(Work to be completed): Set all the entries down once more, with nothing altered.

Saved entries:
(** Each probing check is the capability check at its own probe. *)
Lemma ServiceProfilesAccess_refines (w : W) :
  ServiceProfilesAccess k8sClient w
  = CheckCapability k8sClient ServiceProfileAPIVersion ServiceProfileKind
      "ServiceProfile CRD not found"
      (ResourceAuthz k8sClient "" "list" "linkerd.io" "" "serviceprofiles" "") w.
Proof.
  unfold ServiceProfilesAccess, CheckCapability, bind, call, confirmed, kindListed.
  destruct (discover _ w) as [[res [e|]] w1]; [reflexivity|].
  rewrite range_return_existsb.
  destruct (String.eqb _ _); simpl; [|reflexivity].
  destruct (existsb _ _); reflexivity.
Qed.

Lemma EndpointSliceAccess_refines (w : W) :
  EndpointSliceAccess k8sClient w
  = CheckCapability k8sClient discovery_SchemeGroupVersion_String "EndpointSlice"
      "EndpointSlice resource not found" (checkEndpointSlicesExist k8sClient) w.
Proof.
  unfold EndpointSliceAccess, CheckCapability, bind, call, confirmed, kindListed.
  cbv zeta.
  destruct (discover _ w) as [[res [e|]] w1]; [reflexivity|].
  rewrite range_return_existsb.
  destruct (String.eqb _ _); simpl; [|reflexivity].
  destruct (existsb _ _); reflexivity.
Qed.

Lemma LinkAccess_refines (w : W) :
  LinkAccess k8sClient w
  = CheckCapability k8sClient LinkAPIGroupVersion LinkKind "Link CRD not found"
      (ResourceAuthz k8sClient "" "list" LinkAPIGroup LinkAPIVersion "links" "") w.
Proof.
  unfold LinkAccess, CheckCapability, bind, call, confirmed, kindListed.
  destruct (discover _ w) as [[res [e|]] w1]; [reflexivity|].
  rewrite range_return_existsb.
  destruct (String.eqb _ _); simpl; [|reflexivity].
  destruct (existsb _ _); reflexivity.
Qed.

(** ** Facts about the capability check, shared by the claims below *)

Section Capability.
Variables (check onFound : M W err) (gv kind notFound : string).
Hypothesis refines :
  forall w, check w = CheckCapability k8sClient gv kind notFound onFound w.

Lemma capability_error (w w1 : W) res e :
  discover gv w = ((res, Some e), w1) ->
  check w = ((Some e, [ServerResourcesForGroupVersion gv]), w1).
Proof. intros H. rewrite refines, CheckCapability_run, H. reflexivity. Qed.

Lemma capability_absent (w w1 : W) res :
  discover gv w = ((res, None), w1) -> absent gv kind res ->
  check w = ((Some (errors_New notFound), [ServerResourcesForGroupVersion gv]), w1).
Proof.
  intros H Ha. apply confirmed_absent in Ha.
  rewrite refines, CheckCapability_run, H, Ha. reflexivity.
Qed.

Lemma capability_present (w w1 : W) res :
  discover gv w = ((res, None), w1) -> present gv kind res ->
  check w = after [ServerResourcesForGroupVersion gv] (onFound w1).
Proof.
  intros H Hp. apply confirmed_present in Hp.
  rewrite refines, CheckCapability_run, H, Hp. reflexivity.
Qed.

Lemma capability_gated : CapabilityGate k8sClient check gv kind notFound onFound.
Proof.
  intros w w1 res H. split; intros Hc.
  - now apply capability_absent with (res := res).
  - now apply capability_present with (res := res).
Qed.

(** The requests of the check: the probe, then whatever [onFound] sends. *)
Lemma capability_requests (w : W) :
  requests (check w) = [ServerResourcesForGroupVersion gv] \/
  exists res w1,
    discover gv w = ((res, None), w1) /\ present gv kind res /\
    requests (check w) = ServerResourcesForGroupVersion gv :: requests (onFound w1).
Proof.
  rewrite refines, CheckCapability_run.
  destruct (discover gv w) as [[res [e|]] w1] eqn:H; [left; reflexivity|].
  destruct (confirmed gv kind res) eqn:Hc; [|left; reflexivity].
  right. exists res, w1. apply confirmed_present in Hc. auto.
Qed.

Lemma capability_requests_all (P : Request -> bool) (w : W) :
  P (ServerResourcesForGroupVersion gv) = true ->
  (forall w1, forallb P (requests (onFound w1)) = true) ->
  forallb P (requests (check w)) = true.
Proof.
  intros HP Hon.
  destruct (capability_requests w) as [E | [res [w1 [_ [_ E]]]]]; rewrite E; simpl;
    rewrite HP; [reflexivity|]. apply Hon.
Qed.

(Exercise output):
(** Each probing check is the capability check at its own probe. *)
Lemma ServiceProfilesAccess_refines (w : W) :
  ServiceProfilesAccess k8sClient w
  = CheckCapability k8sClient ServiceProfileAPIVersion ServiceProfileKind
      "ServiceProfile CRD not found"
      (ResourceAuthz k8sClient "" "list" "linkerd.io" "" "serviceprofiles" "") w.
Proof.
  unfold ServiceProfilesAccess, CheckCapability, bind, call, confirmed, kindListed.
  destruct (discover _ w) as [[res [e|]] w1]; [reflexivity|].
  rewrite range_return_existsb.
  destruct (String.eqb _ _); simpl; [|reflexivity].
  destruct (existsb _ _); reflexivity.
Qed.

Lemma EndpointSliceAccess_refines (w : W) :
  EndpointSliceAccess k8sClient w
  = CheckCapability k8sClient discovery_SchemeGroupVersion_String "EndpointSlice"
      "EndpointSlice resource not found" (checkEndpointSlicesExist k8sClient) w.
Proof.
  unfold EndpointSliceAccess, CheckCapability, bind, call, confirmed, kindListed.
  cbv zeta.
  destruct (discover _ w) as [[res [e|]] w1]; [reflexivity|].
  rewrite range_return_existsb.
  destruct (String.eqb _ _); simpl; [|reflexivity].
  destruct (existsb _ _); reflexivity.
Qed.

Lemma LinkAccess_refines (w : W) :
  LinkAccess k8sClient w
  = CheckCapability k8sClient LinkAPIGroupVersion LinkKind "Link CRD not found"
      (ResourceAuthz k8sClient "" "list" LinkAPIGroup LinkAPIVersion "links" "") w.
Proof.
  unfold LinkAccess, CheckCapability, bind, call, confirmed, kindListed.
  destruct (discover _ w) as [[res [e|]] w1]; [reflexivity|].
  rewrite range_return_existsb.
  destruct (String.eqb _ _); simpl; [|reflexivity].
  destruct (existsb _ _); reflexivity.
Qed.

(** ** Facts about the capability check, shared by the claims below *)

Section Capability.
Variables (check onFound : M W err) (gv kind notFound : string).
Hypothesis refines :
  forall w, check w = CheckCapability k8sClient gv kind notFound onFound w.

Lemma capability_error (w w1 : W) res e :
  discover gv w = ((res, Some e), w1) ->
  check w = ((Some e, [ServerResourcesForGroupVersion gv]), w1).
Proof. intros H. rewrite refines, CheckCapability_run, H. reflexivity. Qed.

Lemma capability_absent (w w1 : W) res :
  discover gv w = ((res, None), w1) -> absent gv kind res ->
  check w = ((Some (errors_New notFound), [ServerResourcesForGroupVersion gv]), w1).
Proof.
  intros H Ha. apply confirmed_absent in Ha.
  rewrite refines, CheckCapability_run, H, Ha. reflexivity.
Qed.

Lemma capability_present (w w1 : W) res :
  discover gv w = ((res, None), w1) -> present gv kind res ->
  check w = after [ServerResourcesForGroupVersion gv] (onFound w1).
Proof.
  intros H Hp. apply confirmed_present in Hp.
  rewrite refines, CheckCapability_run, H, Hp. reflexivity.
Qed.

Lemma capability_gated : CapabilityGate k8sClient check gv kind notFound onFound.
Proof.
  intros w w1 res H. split; intros Hc.
  - now apply capability_absent with (res := res).
  - now apply capability_present with (res := res).
Qed.

(** The requests of the check: the probe, then whatever [onFound] sends. *)
Lemma capability_requests (w : W) :
  requests (check w) = [ServerResourcesForGroupVersion gv] \/
  exists res w1,
    discover gv w = ((res, None), w1) /\ present gv kind res /\
    requests (check w) = ServerResourcesForGroupVersion gv :: requests (onFound w1).
Proof.
  rewrite refines, CheckCapability_run.
  destruct (discover gv w) as [[res [e|]] w1] eqn:H; [left; reflexivity|].
  destruct (confirmed gv kind res) eqn:Hc; [|left; reflexivity].
  right. exists res, w1. apply confirmed_present in Hc. auto.
Qed.

Lemma capability_requests_all (P : Request -> bool) (w : W) :
  P (ServerResourcesForGroupVersion gv) = true ->
  (forall w1, forallb P (requests (onFound w1)) = true) ->
  forallb P (requests (check w)) = true.
Proof.
  intros HP Hon.
  destruct (capability_requests w) as [E | [res [w1 [_ [_ E]]]]]; rewrite E; simpl;
    rewrite HP; [reflexivity|]. apply Hon.
Qed.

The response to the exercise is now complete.